++++ Given records ++++

Lemma plus_class n l w :
  denotes (Plus (Class n l)) w <->
  w <> [] /\ Forall (fun c => class_has n l c = true) w.
Proof.
  split.
  - intros H. apply denotes_plus in H as (u & v & -> & Hu & Hv).
    inversion Hu; subst; simpl. split; [discriminate |].
    constructor; [assumption | apply star_class; assumption].
  - intros [Hne Hall]. destruct Hall as [| c w Hc Hw]; [contradiction |].
    change (c :: w) with ([c] ++ w)%list.
    constructor; [constructor; assumption | apply star_class; assumption].
Qed.

End RegexFacts.

(** ** [isValidEmail] accepts the shape [local@domain.tld] and nothing else *)

Lemma no_space_no_at_plain c :
  Regex.class_has true [Regex.Space; Regex.Ch "@"] c = true <-> plain c.
Proof.
  unfold Regex.class_has, plain. rewrite xorb_true_l.
  cbn [existsb Regex.item_has].
  rewrite orb_false_r, negb_true_iff, orb_false_iff.
  split; intros [H1 H2]; (split; [assumption |]).
  - intros ->. discriminate.
  - apply Ascii.eqb_neq. congruence.
Qed.

Lemma run_plain w :
  Regex.denotes (Regex.Plus no_space_no_at) w <-> w <> [] /\ Forall plain w.
Proof.
  unfold no_space_no_at. rewrite RegexFacts.plus_class.
  split; intros [Hne Hall]; (split; [assumption |]);
    eapply Forall_impl; try eassumption; intros c; apply no_space_no_at_plain.
Qed.

Lemma emailRegex_shape s :
  Regex.found emailRegex s <-> email_shape (list_ascii_of_string s).
Proof.
  unfold Regex.found, email_shape. generalize (list_ascii_of_string s) as w.
  intros w; split.
  - intros H. simpl in H.
    apply RegexFacts.denotes_cat in H as (u0 & v0 & -> & H0 & H).
    apply RegexFacts.denotes_eps in H0 as ->.
    apply RegexFacts.denotes_cat in H as (v1 & u1 & -> & H & H1).
    apply RegexFacts.denotes_eps in H1 as ->.
    apply RegexFacts.denotes_cat in H as (l & v2 & -> & Hl & H).
    apply RegexFacts.denotes_cat in H as (a & v3 & -> & Ha & H).
    apply RegexFacts.denotes_cat in H as (d & v4 & -> & Hd & H).
    apply RegexFacts.denotes_cat in H as (b & t & -> & Hb & Ht).
    inversion Ha; subst. inversion Hb; subst.
    apply run_plain in Hl as [? ?], Hd as [? ?], Ht as [? ?].
    exists l, d, t. simpl. rewrite app_nil_r. auto 10.
  - intros (l & d & t & -> & Hl & Hd & Ht & Pl & Pd & Pt). simpl.
    change (l ++ "@"%char :: d ++ "."%char :: t)%list
      with ([] ++ (l ++ ["@"%char] ++ d ++ ["."%char] ++ t))%list.
    constructor; [constructor |].
    rewrite <- (app_nil_r (l ++ _)).
    constructor; [| constructor].
    repeat (constructor; try (apply run_plain; split; assumption)).
Qed.

(** [isValidEmail] decides the shape on the text of its argument. *)
Lemma isValidEmail_shape v :
  isValidEmail v = true <-> email_shape (list_ascii_of_string (JS.ToString v)).
Proof.
  unfold isValidEmail. rewrite RegexFacts.test_found. apply emailRegex_shape.
Qed.

(** ** The handlers *)

Import Server.

(** Unfolds a handler down to the calls it makes. *)
Ltac unfold_handler :=
  unfold handle, route, add_student, get_students, mark_ready, delete_student.

Ltac unfold_monad :=
  unfold sendEmail, sendMail, execute; unfold try_catch, bind, ret.

Lemma filter_nil_forall {A : Type} (p : A -> bool) (l : list A) :
  List.filter p l = [] <-> (forall x, In x l -> p x = false).
Proof.
  induction l as [| a l IH]; simpl.
  - split; [intros _ x [] | reflexivity].
  - destruct (p a) eqn:E; split.
    + discriminate.
    + intros H. specialize (H a (or_introl eq_refl)). congruence.
    + intros H x [<- | Hx]; [assumption | apply IH; assumption].
    + intros H. apply IH. intros x Hx. apply H. right; assumption.
Qed.



Section HandlerFacts.

Variable sql_int : JS.value -> option Z.

Lemma id_is_spec v r :
  Db.id_is sql_int v r = true <-> sql_int v = Some (Zpos (Db.id r)).
Proof.
  unfold Db.id_is. destruct (sql_int v) as [z |]; split; intros H;
    try discriminate.
  - apply Z.eqb_eq in H. congruence.
  - injection H as ->. apply Z.eqb_refl.
Qed.

Lemma id_is_not v r :
  Db.id_is sql_int v r = false <-> sql_int v <> Some (Zpos (Db.id r)).
Proof.
  rewrite <- id_is_spec. destruct (Db.id_is sql_int v r); split; congruence.
Qed.

(** A body that fails the presence check is answered before anything else
    happens. *)
Lemma add_student_absent e d body :
  JS.truthy (JS.get body "name") = false \/
  JS.truthy (JS.get body "email") = false \/
  JS.truthy (JS.get body "request_type") = false ->
  handle sql_int e (AddStudent body) d =
  Served (Returned (Response 400 (Error "Name, email, and request type are required")))
         d [].
Proof.
  intros H. unfold_handler. unfold JS.not.
  assert (C : negb (JS.truthy (JS.get body "name"))
              || negb (JS.truthy (JS.get body "email"))
              || negb (JS.truthy (JS.get body "request_type")) = true).
  { destruct H as [-> | [-> | ->]]; simpl;
      rewrite ?orb_true_r; reflexivity. }
  rewrite C. reflexivity.
Qed.

Lemma mark_ready_absent e d body :
  JS.truthy (JS.get body "student_id") = false ->
  handle sql_int e (MarkReady body) d =
  Served (Returned (Response 400 (Error "Student ID is required"))) d [].
Proof.
  intros H. unfold_handler. unfold JS.not. rewrite H. reflexivity.
Qed.

Lemma delete_student_absent e d body :
  JS.truthy (JS.get body "student_id") = false ->
  handle sql_int e (DeleteStudent body) d =
  Served (Returned (Response 400 (Error "Student ID is required"))) d [].
Proof.
  intros H. unfold_handler. unfold JS.not. rewrite H. reflexivity.
Qed.

Lemma get_absent (body : JS.object) k : body !! k = None -> JS.get body k = JS.Undefined.
Proof. intros H. unfold JS.get. rewrite H. reflexivity. Qed.

Lemma get_present (body : JS.object) k v : body !! k = Some v -> JS.get body k = v.
Proof. intros H. unfold JS.get. rewrite H. reflexivity. Qed.

(** C7.  An [/add-student] body that lacks [name], [email] or
    [request_type] is answered 400 "Name, email, and request type are
    required"; the database is left as it was and no statement or mail is
    issued. *)
Theorem add_student_missing_field e d body :
  body !! "name" = None \/ body !! "email" = None \/ body !! "request_type" = None ->
  handle sql_int e (AddStudent body) d =
  Served (Returned (Response 400 (Error "Name, email, and request type are required")))
         d [].
Proof.
  intros H. apply add_student_absent.
  destruct H as [H | [H | H]]; rewrite (get_absent _ _ H); auto.
Qed.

++++

» Your instructions:
Taking the line with "- intros H. apply" as the first and the line with "rewrite orb_false_r, negb_true_iff, orb_false_iff." as the last, retype that stretch of the data above exactly, with no other lines.

» Solution to the problem:
  - intros H. apply denotes_plus in H as (u & v & -> & Hu & Hv).
    inversion Hu; subst; simpl. split; [discriminate |].
    constructor; [assumption | apply star_class; assumption].
  - intros [Hne Hall]. destruct Hall as [| c w Hc Hw]; [contradiction |].
    change (c :: w) with ([c] ++ w)%list.
    constructor; [constructor; assumption | apply star_class; assumption].
Qed.

End RegexFacts.

(** ** [isValidEmail] accepts the shape [local@domain.tld] and nothing else *)

Lemma no_space_no_at_plain c :
  Regex.class_has true [Regex.Space; Regex.Ch "@"] c = true <-> plain c.
Proof.
  unfold Regex.class_has, plain. rewrite xorb_true_l.
  cbn [existsb Regex.item_has].
  rewrite orb_false_r, negb_true_iff, orb_false_iff.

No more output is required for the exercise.